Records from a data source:
----

(** X23. [list_resources] gives a partial result instead of failing.
    In whatever order the eleven list calls settle, the rows returned
    are, up to their order, those of the fetchers taken in the order of
    the source.  Every row carries the namespace of the payload, the
    kind and API version of one fetcher, and the name of an item that
    the list call of its kind returned: a kind whose call was rejected
    contributes no row.  When every call is rejected the result is the
    empty list. *)
Theorem list_resources_partial :
  forall (listNamespaced : string -> string -> outcome V1.List)
         (settled : list (string * string)) (namespace : string),
    Permutation settled ListResources.fetchers ->
    Permutation
      (ListResources.list_resources listNamespaced settled namespace)
      (ListResources.list_resources listNamespaced ListResources.fetchers
         namespace) /\
    Forall (fun r =>
              ListResources.namespace r = namespace /\
              In (ListResources.kind r, ListResources.apiVersion r)
                 ListResources.fetchers /\
              exists list,
                listNamespaced (ListResources.kind r) namespace = Ok list /\
                In (ListResources.name r) (map name_of (items_of list)))
           (ListResources.list_resources listNamespaced settled namespace) /\
    ((forall kind, exists message,
         listNamespaced kind namespace = Throw message) ->
     ListResources.list_resources listNamespaced settled namespace = []).
Proof.
  intros listNamespaced settled namespace Hperm.
  assert (Hall : Forall (fun r =>
              ListResources.namespace r = namespace /\
              In (ListResources.kind r, ListResources.apiVersion r)
                 ListResources.fetchers /\
              exists list,
                listNamespaced (ListResources.kind r) namespace = Ok list /\
                In (ListResources.name r) (map name_of (items_of list)))
           (ListResources.list_resources listNamespaced settled namespace)).
  { apply Forall_forall. intros r Hin.
    apply in_flat_map in Hin as (fetcher & Hf & Hr).
    apply rows_In in Hr as (Hns & Hkind & list & Hans & Hname).
    split; [exact Hns|]. split.
    - rewrite Hkind. eapply Permutation_in; eauto.
    - exists list. split; [|exact Hname].
      rewrite <- Hans. now rewrite <- Hkind. }
  split; [|split; [exact Hall|]].
  - unfold ListResources.list_resources. now apply Permutation_flat_map.
  - intros Hfail.
    destruct (ListResources.list_resources listNamespaced settled namespace)
      as [|r rest]; [reflexivity|].
    apply Forall_inv in Hall as (_ & _ & list & Hok & _).
    destruct (Hfail (ListResources.kind r)) as [message Hthrow]. congruence.
Qed.

Lemma list_resources_partial_witness :
  ListResources.list_resources sample_listNamespaced
    (rev ListResources.fetchers) "prod"
  = [{| ListResources.kind := "Deployment";
        ListResources.apiVersion := "apps/v1";
        ListResources.name := "web"; ListResources.namespace := "prod" |};
     {| ListResources.kind := "Deployment";
        ListResources.apiVersion := "apps/v1";
        ListResources.name := EmptyString;
        ListResources.namespace := "prod" |}]%string /\
  Permutation
    (ListResources.list_resources sample_listNamespaced
       (rev ListResources.fetchers) "prod")
    (ListResources.list_resources sample_listNamespaced
       ListResources.fetchers "prod").
Proof.
  split; [reflexivity|].
  apply (list_resources_partial sample_listNamespaced
           (rev ListResources.fetchers) "prod").
  apply Permutation_sym, Permutation_rev.
Defined.

(** *** [get_logs] *)

Section GetLogsProperties.

Variables (toLowerCase trim : string -> string).
Variable world : GetLogs.World.

Lemma requested_tail_int (p : GetLogs.Payload) :
  exists z, GetLogs.requested_tail p = Int z.
Proof.
  unfold GetLogs.requested_tail.
  destruct (GetLogs.tailLines p) as [[z|]|]; cbn; eauto.
  destruct (negb (z =? 0)%Z); eauto.
Qed.

Lemma collect_bounded (p : GetLogs.Payload) (items : list V1.Object) :
  forall pods made, exists added reads,
    GetLogs.collect toLowerCase trim world p items pods made
    = (pods ++ added, made ++ reads) /\
    length reads <= length items /\
    Forall (bounded_read (GetLogs.namespace p)) reads /\
    length added <= length reads /\
    Forall (fun pl =>
              trim (GetLogs.logs pl) <> EmptyString /\
              exists tail,
                In (GetLogs.ReadNamespacedPodLog (GetLogs.name pl)
                      (GetLogs.namespace p) tail) reads) added.
Proof.
  destruct (requested_tail_int p) as [z Hz].
  induction items as [|pod rest IH]; intros pods made; cbn [GetLogs.collect].
  - exists [], []. rewrite !app_nil_r. repeat split; auto.
  - destruct (String.eqb_spec (name_of pod) EmptyString) as [_|Hname].
    { destruct (IH pods made)
        as (added & reads & -> & Hlen & Hreads & Hlen' & Hadded).
      exists added, reads. cbn [length]. repeat split; auto. }
    set (read := GetLogs.ReadNamespacedPodLog (name_of pod)
                   (GetLogs.namespace p)
                   (GetLogs.capped (GetLogs.requested_tail p))).
    assert (Hread : bounded_read (GetLogs.namespace p) read).
    { exists (name_of pod), (Z.min z 100). unfold read. rewrite Hz. cbn.
      repeat split; [lia|exact Hname]. }
    assert (Hweaken : forall added reads,
      Forall (fun pl =>
                trim (GetLogs.logs pl) <> EmptyString /\
                exists tail,
                  In (GetLogs.ReadNamespacedPodLog (GetLogs.name pl)
                        (GetLogs.namespace p) tail) reads) added ->
      Forall (fun pl =>
                trim (GetLogs.logs pl) <> EmptyString /\
                exists tail,
                  In (GetLogs.ReadNamespacedPodLog (GetLogs.name pl)
                        (GetLogs.namespace p) tail) (read :: reads)) added).
    { intros added reads H. eapply Forall_impl; [|exact H].
      intros pl (Ht & tail & Hin). split; [exact Ht|].
      exists tail. now right. }
    destruct (GetLogs.readNamespacedPodLog world made _ _ _) as [log|m].
    + destruct (String.eqb_spec
                  (trim (GetLogs.matching toLowerCase (GetLogs.search p)
                           (GetLogs.text_of log))) EmptyString)
        as [_|Hblank]; cbn [negb].
      * destruct (IH pods (made ++ [read]))
          as (added & reads & -> & Hlen & Hreads & Hlen' & Hadded).
        exists added, (read :: reads). rewrite <- app_assoc. cbn [app length].
        repeat split; auto; lia.
      * destruct (IH (pods ++ [{| GetLogs.name := name_of pod;
                                  GetLogs.logs :=
                                    GetLogs.matching toLowerCase
                                      (GetLogs.search p)
                                      (GetLogs.text_of log) |}])
                     (made ++ [read]))
          as (added & reads & -> & Hlen & Hreads & Hlen' & Hadded).
        eexists (_ :: added), (read :: reads).
        rewrite <- !app_assoc. cbn [app length].
        repeat split; auto; try lia.
        constructor; [|auto].
        split; [exact Hblank|]. eexists. left. reflexivity.
    + destruct (IH pods (made ++ [read]))
        as (added & reads & -> & Hlen & Hreads & Hlen' & Hadded).
      exists added, (read :: reads). rewrite <- app_assoc. cbn [app length].
      repeat split; auto; lia.
Qed.

Lemma get_logs_all_pods (p : GetLogs.Payload) (made : list GetLogs.call) :
  GetLogs.given (GetLogs.podName p) = false ->
  GetLogs.get_logs toLowerCase trim world p made
  = match GetLogs.listNamespacedPod world made (GetLogs.namespace p) with
    | Ok podList =>
        let (pods, made') :=
          GetLogs.collect toLowerCase trim world p
            (firstn 50 (items_of podList)) []
            (made ++ [GetLogs.ListNamespacedPod (GetLogs.namespace p)]) in
        (Ok pods, made')
    | Throw message =>
        (Throw message,
         made ++ [GetLogs.ListNamespacedPod (GetLogs.namespace p)])
    end.
Proof.
  unfold GetLogs.given, GetLogs.get_logs.
  destruct (GetLogs.podName p) as [name|]; [|reflexivity].
  intros H. apply negb_false_iff in H. now rewrite H.
Qed.

End GetLogsProperties.

(** X24. Without a pod name, [get_logs] lists the pods of the
    namespace and, once the list is there, always returns a result.  It
    reads at most fifty logs, each of a pod that has a name, in the
    namespace of the payload and for at most a hundred lines, whatever
    [tailLines] asks for.  It returns at most one entry per log read,
    and only entries whose text is not blank. *)
Theorem get_logs_all_pods_bounded :
  forall (toLowerCase trim : string -> string) (world : GetLogs.World)
         (p : GetLogs.Payload) (made : list GetLogs.call) (podList : V1.List),
    GetLogs.given (GetLogs.podName p) = false ->
    GetLogs.listNamespacedPod world made (GetLogs.namespace p) = Ok podList ->
    exists pods reads,
      GetLogs.get_logs toLowerCase trim world p made
      = (Ok pods,
         made ++ GetLogs.ListNamespacedPod (GetLogs.namespace p) :: reads) /\
      length reads <= 50 /\
      Forall (bounded_read (GetLogs.namespace p)) reads /\
      length pods <= length reads /\
      Forall (fun pl =>
                trim (GetLogs.logs pl) <> EmptyString /\
                exists tail,
                  In (GetLogs.ReadNamespacedPodLog (GetLogs.name pl)
                        (GetLogs.namespace p) tail) reads) pods.
Proof.
  intros toLowerCase trim world p made podList Hpod Hlist.
  rewrite (get_logs_all_pods toLowerCase trim world p made Hpod), Hlist.
  destruct (collect_bounded toLowerCase trim world p
              (firstn 50 (items_of podList)) []
              (made ++ [GetLogs.ListNamespacedPod (GetLogs.namespace p)]))
    as (pods & reads & -> & Hlen & H).
  exists pods, reads. rewrite <- app_assoc. split; [reflexivity|].
  split; [|exact H].
  etransitivity; [exact Hlen|]. apply firstn_le_length.
Qed.

Lemma get_logs_all_pods_bounded_witness :
  GetLogs.get_logs lower trim_left sample_logs (logs_payload None None) []
  = (Ok [{| GetLogs.name := "api";
            GetLogs.logs := "GET /health 200" ++ newline ++ "ERROR timeout" |}],
     [GetLogs.ListNamespacedPod "prod";
      GetLogs.ReadNamespacedPodLog "api" "prod" (Int 100);
      GetLogs.ReadNamespacedPodLog "db" "prod" (Int 100);
      GetLogs.ReadNamespacedPodLog "cache" "prod" (Int 100)])%string.
Proof.
  destruct (get_logs_all_pods_bounded lower trim_left sample_logs
              (logs_payload None None) []
              {| V1.items := Some [pod "api"; pod "db"; pod "cache";
                                   {| V1.metadata := None |}] |})
    as (pods & reads & Hrun & _).
  1-2: reflexivity.
  rewrite Hrun. cbv in Hrun. injection Hrun as <- <-. reflexivity.
Defined.
Fixpoint dict_lookup {V} (k : string) (items : list (string * V)) : option V :=
  match items with
  | [] => None
  | (k', v) :: rest => if String.eqb k' k then Some v else dict_lookup k rest
  end.

(** [k in x] for a string literal [k] *)
Definition py_in (k : string) (x : json) : outcome bool :=
  match x with
  | JObj items => Returned (bool_decide (is_Some (dict_lookup k items)))
  | JArr elems => Returned (existsb (is_str k) elems)
  | JStr s => Returned (str_contains k s)
  | JNull | JBool _ | JInt _ | JFloat _ => Raised TypeError
  end.

(** [x[k]] for a string literal [k] *)
Definition py_getitem (x : json) (k : string) : outcome json :=
  match x with
  | JObj items =>
      match dict_lookup k items with
      | Some v => Returned v
      | None => Raised KeyError
      end
  | _ => Raised TypeError
  end.

(** [x.get(k, dflt)]: only a [dict] has the method. *)
Definition py_get (x : json) (k : string) (dflt : json) : outcome json :=
  match x with
  | JObj items => Returned (default dflt (dict_lookup k items))
  | _ => Raised AttributeError
  end.

(** The values [for v in x] runs through; [iter(x)] fails before the first
    round when [x] is not iterable. *)
Definition py_iter (x : json) : outcome (list json) :=
  match x with
  | JArr elems => Returned elems
  | JObj items => Returned (map (λ kv, JStr kv.1) items)
  | JStr s => Returned (map JStr (str_chars s))
  | JNull | JBool _ | JInt _ | JFloat _ => Raised TypeError
  end.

----

### Exercise prompt
Scan the lines above for the word "Hblank" and copy every one where it occurs.

### Task answer
        as [_|Hblank]; cbn [negb].
        split; [exact Hblank|]. eexists. left. reflexivity.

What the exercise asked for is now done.